Problem:
Starting from the line that contains "FromError (Some (ENrpc (Some", output every remaining line of the records below exactly as it appears, that line and the last one included.

Records to process:
(* ===== verification/Errors.v ===== *)
(** * Errors: [constants/errors.go], [errors/code.go] and [errors/errors.go]

    The sentinel errors of the packages, the error codes, the [*Error] type
    with its constructor, and the classification of an error by its code. *)

From S2P Require Import Prelude.

(** ** Sentinels: the package-level [errors.New] variables *)

Inductive sentinel :=
| ErrBindingNotFound
| ErrBrokenPipe
| ErrBufferExceed
| ErrChangeDictionaryWhileRunning
| ErrChangeRouteWhileRunning
| ErrEmptyUID
| ErrEtcdGrantLeaseTimeout
| ErrEtcdLeaseNotFound
| ErrFrontSessionCantPushToFront
| ErrFrontendTypeNotSpecified
| ErrIllegalUID
| ErrIncorrectNumberOfCertificates
| ErrInvalidCertificates
| ErrInvalidSpanCarrier
| ErrMetricNotKnown
| ErrNatsMessagesBufferSizeZero
| ErrNatsNoRequestTimeout
| ErrNatsPushBufferSizeZero
| ErrNilCondition
| ErrNoBindingStorageModule
| ErrNoConnectionToServer
| ErrNoContextFound
| ErrNoNatsConnectionString
| ErrNoServerTypeChosenForRPC
| ErrNoServerWithID
| ErrNoServersAvailableOfType
| ErrNoShareIDOnContext
| ErrNoUIDBind
| ErrNonsenseRPC
| ErrNotImplemented
| ErrNotifyOnRequest
| ErrOnCloseBackend
| ErrProtodescriptor
| ErrRPCRequestTimeout
| ErrRPCClientNotInitialized
| ErrRPCJobAlreadyRegistered
| ErrRPCLocal
| ErrRPCServerNotInitialized
| ErrReplyShouldBeNotNull
| ErrReplyShouldBePtr
| ErrRequestOnNotify
| ErrRouterNotInitialized
| ErrServerNotFound
| ErrServiceDiscoveryNotInitialized
| ErrTimeoutTerminatingBinaryModule
| ErrWrongValueType
| ErrRateLimitExceeded
| ErrReceivedMsgSmallerThanExpected
| ErrReceivedMsgBiggerThanExpected
| ErrConnectionClosed
(* conn/message, conn/packet, conn/codec, route, service *)
| ErrWrongMessageType
| ErrInvalidMessage
| ErrRouteInfoNotFound
| ErrWrongPomeloPacketType
| ErrInvalidPomeloHeader
| ErrPacketSizeExcced
| ErrRouteFieldCantEmpty
| ErrInvalidRoute
| errInvalidMsg
.

Definition sentinel_msg (s : sentinel) : string :=
  match s with
  | ErrBindingNotFound => "binding for this user was not found in etcd"
  | ErrBrokenPipe => "broken low-level pipe"
  | ErrBufferExceed => "session send buffer exceed"
  | ErrChangeDictionaryWhileRunning => "you shouldn't change the dictionary while the app is already running"
  | ErrChangeRouteWhileRunning => "you shouldn't change routes while app is already running"
  | ErrEmptyUID => "empty uid"
  | ErrEtcdGrantLeaseTimeout => "timed out waiting for etcd lease grant"
  | ErrEtcdLeaseNotFound => "etcd lease not found in group"
  | ErrFrontSessionCantPushToFront => "frontend session can't push to front"
  | ErrFrontendTypeNotSpecified => "for using SendPushToUsers from a backend server you have to specify a valid frontendType"
  | ErrIllegalUID => "illegal uid"
  | ErrIncorrectNumberOfCertificates => "certificates must be exactly two"
  | ErrInvalidCertificates => "invalid certificates"
  | ErrInvalidSpanCarrier => "tracing: invalid span carrier"
  | ErrMetricNotKnown => "the provided metric does not exist"
  | ErrNatsMessagesBufferSizeZero => "nrpc.buffer.cluster.rpc.server.nats.messages cant be zero"
  | ErrNatsNoRequestTimeout => "nrpc.cluster.rpc.client.nats.requesttimeout cant be empty"
  | ErrNatsPushBufferSizeZero => "nrpc.buffer.cluster.rpc.server.nats.push cant be zero"
  | ErrNilCondition => "nrpc/timer: nil condition"
  | ErrNoBindingStorageModule => "for sending remote pushes or using unique session module while using grpc you need to pass it a BindingStorage"
  | ErrNoConnectionToServer => "rpc client has no connection to the chosen server"
  | ErrNoContextFound => "no context found"
  | ErrNoNatsConnectionString => "you have to provide a nats url"
  | ErrNoServerTypeChosenForRPC => "no server type chosen for sending RPC, send a full route in the format server.service.component"
  | ErrNoServerWithID => "can't find any server with the provided ID"
  | ErrNoServersAvailableOfType => "no servers available of this type"
  | ErrNoShareIDOnContext => "no share id on context"
  | ErrNoUIDBind => "you have to bind an UID to the session to do that"
  | ErrNonsenseRPC => "you are making a rpc that may be processed locally, either specify a different server type or specify a server id"
  | ErrNotImplemented => "method not implemented"
  | ErrNotifyOnRequest => "tried to notify a request route"
  | ErrOnCloseBackend => "onclose callbacks are not allowed on backend servers"
  | ErrProtodescriptor => "failed to get protobuf message descriptor"
  | ErrRPCRequestTimeout => "rpc client: request timeout"
  | ErrRPCClientNotInitialized => "RPC client is not running"
  | ErrRPCJobAlreadyRegistered => "rpc job was already registered"
  | ErrRPCLocal => "RPC must be to a different server type"
  | ErrRPCServerNotInitialized => "RPC server is not running"
  | ErrReplyShouldBeNotNull => "reply must not be null"
  | ErrReplyShouldBePtr => "reply must be a pointer"
  | ErrRequestOnNotify => "tried to request a notify route"
  | ErrRouterNotInitialized => "router is not initialized"
  | ErrServerNotFound => "server not found"
  | ErrServiceDiscoveryNotInitialized => "service discovery client is not initialized"
  | ErrTimeoutTerminatingBinaryModule => "timeout waiting to binary module to die"
  | ErrWrongValueType => "protobuf: convert on wrong type value"
  | ErrRateLimitExceeded => "rate limit exceeded"
  | ErrReceivedMsgSmallerThanExpected => "received less data than expected, EOF?"
  | ErrReceivedMsgBiggerThanExpected => "received more data than expected"
  | ErrConnectionClosed => "client connection closed"
  | ErrWrongMessageType => "wrong message type"
  | ErrInvalidMessage => "invalid message"
  | ErrRouteInfoNotFound => "route info not found in dictionary"
  | ErrWrongPomeloPacketType => "wrong packet type"
  | ErrInvalidPomeloHeader => "invalid header"
  | ErrPacketSizeExcced => "codec: packet size exceed"
  | ErrRouteFieldCantEmpty => "route field can not be empty"
  | ErrInvalidRoute => "invalid route"
  | errInvalidMsg => "invalid message type provided"
  end.

#[export] Instance sentinel_eq_dec : EqDecision sentinel.
Proof. solve_decision. Defined.

(** ** Error codes *)

Definition ErrUnknownCode := "PIT-000".
Definition ErrInternalCode := "PIT-500".
Definition ErrNotFoundCode := "PIT-404".
Definition ErrBadRequestCode := "PIT-400".
Definition ErrRequestTimeoutCode := "PIT-408".
Definition ErrTooManyRequestCode := "PIT-429".
Definition ErrClientClosedRequest := "PIT-499".
Definition ErrClosedRequest := "PIT-498".
Definition ErrServiceUnavailable := "PIT-503".

(** ** The error interface *)

(** A Go [map[string]string]; [None] is the nil map. *)
Abbreviation smap := (option (gmap string string)).

(** Reading a nil map is reading an empty one. *)
Definition smap_get (m : smap) : gmap string string := default ∅ m.

(** [errors.Error]. *)
Record Error := mkError {
  Code : string;
  Message : string;
  Metadata : smap
}.

(** The dynamic values of the [error] interface: a sentinel, an error made
    by [errors.New] or [fmt.Errorf] at run time, a sentinel of a third-party
    package (by its qualified name), or a pointer to an [Error], nil
    included. *)
Inductive error :=
| ESentinel (s : sentinel)
| EText (msg : string)
| ELib (name msg : string)
| ENrpc (p : option Error).

#[export] Instance Error_eq_dec : EqDecision Error.
Proof. solve_decision. Defined.
#[export] Instance error_eq_dec : EqDecision error.
Proof. solve_decision. Defined.

Abbreviation result := (outcome error).

(** [err.Error()]: on a nil [*Error] the method dereferences nil. *)
Definition error_string (e : error) : result string :=
  match e with
  | ESentinel s => Ok (sentinel_msg s)
  | EText m => Ok m
  | ELib _ m => Ok m
  | ENrpc (Some e) => Ok (Message e)
  | ENrpc None => Panics NilDereference
  end.

(** [mergeMetadatas]: the keys of [metadata] override. *)
Definition mergeMetadatas (nrpcErr : option Error) (metadata : smap) : result Error :=
  match nrpcErr with
  | None => Panics NilDereference
  | Some e =>
      match Metadata e with
      | None => Ok (mkError (Code e) (Message e) metadata)
      | Some m =>
          Ok (mkError (Code e) (Message e)
                (Some (map_copy_into (smap_get metadata) m)))
      end
  end.

(** [NewError]. [err] is an interface value ([None] is nil) and [metadata]
    the variadic argument. [errors.As] succeeds exactly on an [*Error]
    (nothing in the module wraps one), and then the same pointer, with the
    metadata merged into the object, is the result. *)
Definition NewError (err : option error) (code : string) (metadata : list smap)
  : result (option Error) :=
  match err with
  | Some (ENrpc p) =>
      match metadata with
      | [] => Ok p
      | md :: _ => e ← mergeMetadatas p md; Ok (Some e)
      end
  | Some e =>
      msg ← error_string e;
      Ok (Some (mkError code msg (match metadata with [] => None | md :: _ => md end)))
  | None => Panics NilDereference
  end.

(** [FromError]. *)
Definition FromError (err : option error) : string :=
  match err with
  | None => ""
  | Some (ENrpc (Some e)) => Code e
  | Some (ENrpc None) => ErrUnknownCode
  | Some _ => ErrUnknownCode
  end.

(** ** Properties *)

(** What [NewError] promises of the error it builds from [err]. *)
Definition new_error_spec (err : error) (code : string) (metadata : list smap) (r : Error) : Prop :=
  match err with
  | ENrpc (Some e) =>
      Code r = Code e /\ Message r = Message e /\
      forall k, smap_get (Metadata r) !! k =
        match metadata with
        | md :: _ => smap_get md !! k ∪ smap_get (Metadata e) !! k
        | [] => smap_get (Metadata e) !! k
        end
  | e => Code r = code /\ error_string e = Ok (Message r) /\
         Metadata r = match metadata with md :: _ => md | [] => None end
  end.

Lemma mergeMetadatas_get e md :
  exists r, mergeMetadatas (Some e) md = Ok r /\
    Code r = Code e /\ Message r = Message e /\
    forall k, smap_get (Metadata r) !! k = smap_get md !! k ∪ smap_get (Metadata e) !! k.
Proof.
  destruct e as [c m [md0|]]; cbn; eexists; repeat split; cbn; intros k.
  - by rewrite map_copy_into_union, lookup_union.
  - by rewrite lookup_empty, (right_id_L None (∪)).
Qed.

#[local] Arguments mergeMetadatas : simpl never.

(** [NewError] always builds an error from a usable error value, and:
    given a framework error it keeps that error's code and message and
    merges the new metadata over the old key by key; given any other error
    it takes the code and the metadata of the call and the message of the
    error. *)
Theorem NewError_correct (err : error) (code : string) (metadata : list smap) :
  err <> ENrpc None ->
  exists r, NewError (Some err) code metadata = Ok (Some r) /\
            new_error_spec err code metadata r.
Proof.
  intros Hnil. destruct err as [s|m|n m|[e|]]; cbn; [by eexists..| |done].
  destruct metadata as [|md ?]; cbn.
  - eexists; repeat split.
  - destruct (mergeMetadatas_get e md) as (r & -> & Hr). cbn. eauto.
Qed.

Lemma NewError_correct_witness :
  exists r, NewError (Some (ENrpc (Some (mkError "C" "m" (Some {["a" := "1"]})))))
              "D" [Some {["a" := "2"; "b" := "3"]}] = Ok (Some r) /\
    new_error_spec (ENrpc (Some (mkError "C" "m" (Some {["a" := "1"]})))) "D"
      [Some {["a" := "2"; "b" := "3"]}] r.
Proof. apply NewError_correct. discriminate. Defined.

(** The code of an error survives wrapping: building a framework error
    from an error and asking for its code gives back the original code for a
    framework error, and the code of the call for any other. *)
Theorem FromError_NewError (err : error) (code : string) (metadata : list smap)
    (p : option Error) :
  NewError (Some err) code metadata = Ok p ->
  FromError (Some (ENrpc p)) =
    match err with ENrpc _ => FromError (Some err) | _ => code end.
Proof.
  intros H. destruct err as [s|m|n m|[e|]], metadata as [|md ?]; cbn in H;
    try discriminate; try (by injection H as <-).
  destruct (mergeMetadatas_get e md) as (r & Hr & Hc & _).
  rewrite Hr in H. injection H as <-. exact Hc.
Qed.

Lemma FromError_NewError_witness :
  FromError (Some (ENrpc (Some (mkError ErrInternalCode "server not found" None))))
    = ErrInternalCode.
Proof.
  refine (FromError_NewError (ESentinel ErrServerNotFound) ErrInternalCode [] _ _).
  reflexivity.
Defined.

Written solution:
  FromError (Some (ENrpc (Some (mkError ErrInternalCode "server not found" None))))
    = ErrInternalCode.
Proof.
  refine (FromError_NewError (ESentinel ErrServerNotFound) ErrInternalCode [] _ _).
  reflexivity.
Defined.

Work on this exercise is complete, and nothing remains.